Notes of course CS285 Lecture 05-08:

  • Policy Gradient
  • Actor-Critic
  • Value Function
  • Deep RL with Q-functions

Policy Gradient

The goal of RL:

\[\begin{align*} \theta^* &= \arg \max_\theta E_{\tau\sim p_\theta(\tau)}[\sum_t r(s_t,a_t)]\\ &= \arg \max_\theta J(\theta) \end{align*}\]

A natural thought is to use gradient of \(J(\theta)\) to get the best policy.

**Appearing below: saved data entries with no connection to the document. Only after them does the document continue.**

(** The node with its blocks leaves an instance. *)
Lemma step_remove {Y} inst nl ctx c l n r F w (f : kvs_rbtree_t → M W Y) (Q : Y → W → Prop) :
  rb_rep inst nl (plug ctx (Node c l n r)) → owns (kvs_rbtree_owned inst) F w →
  (∀ inst' t' w', rb_rep inst' nl t' →
     info_strs <$> inorder t' = info_strs <$> (path_before ctx ++ inorder l) ++ (inorder r ++ path_after ctx) →
     owns (blocks nl (inorder t')) F w' → (roomy w → roomy w') → wp (f inst') w' Q) →
  wp ('(cur, inst) ← on_tree (rbtree_delete (Some (i_addr n))) inst; inst ← rbtree_node_free inst cur; f inst) w Q.
Proof.
  intros Hrep Hw Hk. rewrite (rb_rep_owned _ _ _ Hrep) in Hw. pose proof Hrep as ((pn & Hs) & Hsort & Hbal).
  rewrite <- shape_plug in Hs. rewrite found_inorder in Hsort, Hw.
  eapply step_on_tree; [by eapply delete_spec|]. intros cur inst1 (p & ny & pn' & t' & -> & Hky & Hvy & Epairs & Eaddrs & Hbal' & Hs').
  assert (info_strs <$> inorder t' = info_strs <$> (path_before ctx ++ inorder l) ++ (inorder r ++ path_after ctx)) as E.
  { rewrite <- app_assoc. by apply strs_pairs. }
  eapply wp_step.
  { eapply (rb_node_free_spec _ _ _ _ _ _ _ _ (blocks nl (inorder t')) F); [exact Hs'|done|done|]. revert Hw. apply owns_perm.
    unfold blocks. rewrite !blocks_split, Epairs, !fmap_app, !fmap_cons, !join_app. cbn [mjoin list_join].
    rewrite !fmap_app, !fmap_cons, !fmap_app in Eaddrs. rewrite !fmap_app, !join_app. change (i_addr <$> inorder t') with (addrs t') in *.
    transitivity (nl :: (p :: addrs t') ++ [cs_addr (i_key n); cs_addr (i_value n)] ++ mjoin (data_blocks <$> (pair_of <$> path_before ctx)) ++
      mjoin (data_blocks <$> (pair_of <$> inorder l)) ++ mjoin (data_blocks <$> (pair_of <$> inorder r)) ++ mjoin (data_blocks <$> (pair_of <$> path_after ctx))).
    - rewrite Eaddrs. cbn. solve_Permutation.
    - solve_Permutation. }
  intros inst' w1 (Hs1 & Hw1 & Hr1). apply (Hk inst' t' w1); [|done|done|done]. split; [by exists pn'|]. split; [|done].
  unfold sorted in *. rewrite <- strs_keys, E, strs_keys, fmap_app. rewrite fmap_app, fmap_cons in Hsort. by eapply strongly_sorted_remove.
Qed.

Lemma rbtree_del_law inst k F w : kvs_rbtree_wf inst → owns (kvs_rbtree_owned inst) F w →
  wp (kvs_rbtree_del inst (Some k)) w (λ '(r, inst') w', keeps_wf F w inst' w' ∧
    r = (if eng_map (W := W) inst !! k then 0 else 1) ∧
    eng_map (W := W) inst' = delete k (eng_map (W := W) inst)).
Proof.
  intros (nl & t & Hrep0) Hw. unfold kvs_rbtree_del. eapply step_search; [exact Hrep0|]. intros ctx t' Hrep _ Hpos. clear Hrep0 t.
  rewrite (rep_found _ _ _ _ Hrep), (rep_lookup _ _ _ _ _ Hrep Hpos). destruct t' as [|c l n r]; cbn [top].
  - apply wp_ret. split; [apply keeps_wf_refl; [by eexists _, _|done]|]. split; [done|]. symmetry. apply delete_id.
    by rewrite (rep_lookup _ _ _ _ _ Hrep Hpos).
  - eapply step_remove; [exact Hrep|done|]. intros inst' t' w' Hrep' E Hw' Hr'. apply wp_ret.
    split; [by eapply rb_rep_keeps|]. split; [done|]. pose proof Hrep as (_ & Hsort & _). rewrite found_inorder in Hsort.
    destruct (sorted_notin _ _ _ Hsort) as [H1 H2]. destruct Hpos as (_ & _ & <-).
    rewrite (rb_rep_map _ _ _ Hrep), (rb_rep_map _ _ _ Hrep'), E, found_inorder, fmap_app, (fmap_app _ _ (n :: _)), fmap_cons.
    by apply to_map_remove.
Qed.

Direct policy differentiation

\[\begin{align*} J(\theta) &= E_{\tau\sim p_\theta(\tau)}[r(\tau)] \\ &= \int p_\theta(\tau)r(\tau)d\tau\\ \nabla_\theta J(\theta)&= \int \nabla_\theta p_\theta(\tau)r(\tau)d\tau \\ &= \int p_\theta(\tau) \nabla_\theta \log p_\theta(\tau)r(\tau)d\tau \\ &= E_{\tau\sim p_\theta(\tau)}[\nabla_\theta \log p_\theta(\tau)r(\tau)d\tau] \\ \nabla_\theta \log p_\theta(\tau) &= \nabla_\theta \big[\log p(s_1) + \sum_{t=1}^T \log \pi_\theta(a_t\vert s_t) + \log p(s_{t+1\vert s_t,a_t})\big]\\ &= \nabla_\theta \big[\sum_{t=1}^T \log \pi_\theta(a_t\vert s_t)\big] \\ \text{Therefore, }\\ \nabla_\theta J(\theta)&=E_{\tau\sim p_\theta(\tau)}\Big[\Big (\sum_{t=1}^T \log \pi_\theta(a_t\vert s_t)\Big) +\Big(\sum_{t=1}^Tr(s_t,a_t) \Big) \Big] \\ &\approx \frac{1}{N} \sum_{i=1}^N \Big(\sum_{t=1}^T\nabla_\theta \log\pi_\theta(a_{i,t}\vert s_{i,t}) \Big) \Big(\sum_{t=1}^T r(s_{i,t},a_{i,t})\Big) \end{align*}\]

REINFORCE algorithm:

  1. Sample {\(\tau^i\)} from \(\pi_\theta(a_t\vert s_t)\) (run the policy)
  2. Caculate \(\nabla_\theta J(\theta)\)
  3. Update rule:\(\theta \leftarrow \theta + \alpha \nabla_\theta J(\theta)\)
  4. Back to step 1

What is wrong with this: HIGH VARIANCE!

Reducing variance

  • Causality: policy at time \(t'\) can not effect reward at time \(t\) when \(t < t'\)
\[\begin{align*} \nabla_\theta J(\theta) &\approx \frac{1}{N}\sum_{i=1}^N \sum_{t=1}^T \nabla_\theta \log \pi_\theta (a_{i,t}\vert s_{i,t}) \Big (\sum_{t'=t}^T r(s_{i,t'},a_{i,t'}) \Big)\\ &= \frac{1}{N}\sum_{i=1}^N \sum_{t=1}^T \nabla_\theta \log \pi_\theta (a_{i,t}\vert s_{i,t}) \hat{Q}_{i,t} \end{align*}\]

  • Baselines

    \[\begin{align*} \nabla_\theta J(\theta) &\approx \frac{1}{N} \sum_{i=1}^N \nabla_\theta \log p_\theta(\tau) r(\tau)\\ &=\frac{1}{N} \sum_{i=1}^N \nabla_\theta \log p_\theta(\tau) [r(\tau) -b]\\ b&= \frac{1}{N} \sum_{i=1}^N r(\tau) \end{align*}\]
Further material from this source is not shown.